Article rédigé par Benoît Zagdoun - Julien Nguyen Dang
France Télévisions
Publié Mis à jour
Temps de lecture : 15min
Une infirmière portant un gant de protection tient la main d'une patiente de l'unité de soins palliatifs à l'hôpital Eugénie d'Ajaccio en Corse, le 23 avril 2020. (PASCAL POCHARD-CASABIANCA / AFP)

Des infographies partagées sur les réseaux sociaux confondent taux de mortalité et taux de létalité et laissent penser que la France est plus durement touchée que ses voisins par l'épidémie de Covid-19. D'autres indicateurs, comme la surmortalité ou le z-score, sont plus précis.

La France serait-elle à la traîne dans la lutte contre l'épidémie de coronavirus ? Sur les réseaux sociaux, les publications se multiplient, comparant la mortalité provoquée par le Covid-19 dans différents pays.

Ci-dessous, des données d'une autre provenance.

Definition step_op (st : config_state) (op : config_op) : config_state :=
  match op with
  | OpGetSetting k fb t => (getSetting st k fb t).2
  | OpSetSetting k v t => setSetting st k v t
  | OpGetFeatureFlag k fb t => (getFeatureFlag st k fb t).2
  | OpSetFeatureFlag k e t => setFeatureFlag st k e t
  end.

Definition run_ops (st : config_state) (ops : list config_op) : config_state :=
  fold_left step_op ops st.

Definition writes_setting (k : string) (op : config_op) : bool :=
  match op with OpSetSetting k' _ _ => String.eqb k' k | _ => false end.

Definition writes_flag (k : string) (op : config_op) : bool :=
  match op with OpSetFeatureFlag k' _ _ => String.eqb k' k | _ => false end.

(** The table holds [v] for [k] and the cache holds nothing else for it. *)
Definition setting_holds (st : config_state) (k v : string) : Prop :=
  settings st !! k = Some v /\ forall c t0, settingCache st !! k = Some (c, t0) -> c = v.

Definition flag_holds (st : config_state) (k : string) (e : bool) : Prop :=
  flags st !! k = Some e /\ forall c t0, flagCache st !! k = Some (c, t0) -> c = e.

Lemma readCached_Some {A : Type} (cache : gmap string (A * Z)) (k : string) (t : Z) (x : A) :
  readCached cache k t = Some x -> exists t0, cache !! k = Some (x, t0) /\ t - t0 < CACHE_TTL_MS.
Proof.
  unfold readCached, isFresh. destruct (cache !! k) as [[c t0]|]; simpl; [|discriminate].
  destruct (Z.ltb_spec (t - t0) CACHE_TTL_MS); simpl; [|discriminate].
  intros [= <-]. eauto.
Qed.

Lemma readCached_None {A : Type} (cache : gmap string (A * Z)) (k : string) (t : Z) :
  readCached cache k t = None ->
  forall x t0, cache !! k = Some (x, t0) -> CACHE_TTL_MS <= t - t0.
Proof.
  unfold readCached, isFresh. intros H x t0 E. rewrite E in H. simpl in H.
  destruct (Z.ltb_spec (t - t0) CACHE_TTL_MS); simpl in H; [discriminate | lia].
Qed.

Lemma setting_holds_read (st : config_state) (k v fb : string) (t : Z) :
  setting_holds st k v -> (getSetting st k fb t).1 = v.
Proof.
  intros [Ht Hc]. unfold getSetting.
  destruct (readCached (settingCache st) k t) as [x|] eqn:R; simpl.
  - apply readCached_Some in R as [t0 [E _]]. exact (Hc _ _ E).
  - rewrite Ht. reflexivity.
Qed.

Lemma flag_holds_read (st : config_state) (k : string) (e fb : bool) (t : Z) :
  flag_holds st k e -> (getFeatureFlag st k fb t).1 = e.
Proof.
  intros [Ht Hc]. unfold getFeatureFlag.
  destruct (readCached (flagCache st) k t) as [x|] eqn:R; simpl.
  - apply readCached_Some in R as [t0 [E _]]. exact (Hc _ _ E).
  - rewrite Ht. reflexivity.
Qed.

Lemma setting_holds_getSetting (st : config_state) (k v k' fb : string) (t : Z) :
  setting_holds st k v -> setting_holds (getSetting st k' fb t).2 k v.
Proof.
  intros [Ht Hc]. unfold setting_holds, getSetting.
  destruct (readCached (settingCache st) k' t); cbn [snd settings settingCache]; [split; auto|].
  split; [exact Ht|]. intros c t0.
  destruct (decide (k' = k)) as [->|Hne].
  - rewrite lookup_insert_eq, Ht. congruence.
  - rewrite lookup_insert_ne by exact Hne. apply Hc.
Qed.

Lemma setting_holds_setSetting (st : config_state) (k v : string) (t : Z) :
  setting_holds (setSetting st k v t) k v.
Proof.
  unfold setting_holds, setSetting. split; cbn [settings settingCache]; [apply lookup_insert_eq|].
  rewrite lookup_insert_eq. congruence.
Qed.

Lemma setting_holds_setSetting_ne (st : config_state) (k v k' v' : string) (t : Z) :
  k' <> k -> setting_holds st k v -> setting_holds (setSetting st k' v' t) k v.
Proof.
  intros Hne [Ht Hc]. unfold setting_holds, setSetting. split; cbn [settings settingCache].
  - rewrite lookup_insert_ne by exact Hne. exact Ht.
  - rewrite lookup_insert_ne by exact Hne. exact Hc.
Qed.

Lemma setting_holds_getFeatureFlag (st : config_state) (k v k' : string) (fb : bool) (t : Z) :
  setting_holds st k v -> setting_holds (getFeatureFlag st k' fb t).2 k v.
Proof.
  intros H. unfold getFeatureFlag. destruct (readCached _ _ _); exact H.
Qed.

Lemma setting_holds_setFeatureFlag (st : config_state) (k v k' : string) (e : bool) (t : Z) :
  setting_holds st k v -> setting_holds (setFeatureFlag st k' e t) k v.
Proof. intros H. exact H. Qed.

Des internautes voient dans ces statistiques la preuve de la mauvaise gestion française de la crise sanitaire. Alors, vrai ou "fake" ? Tout dépend des indicateurs utilisés. Certains laissent penser que la France souffre plus que ses voisins, quand d'autres, plus complexes et plus précis, donnent une vision beaucoup plus nuancée. Franceinfo passe en revue ces  indicateurs et leurs limites.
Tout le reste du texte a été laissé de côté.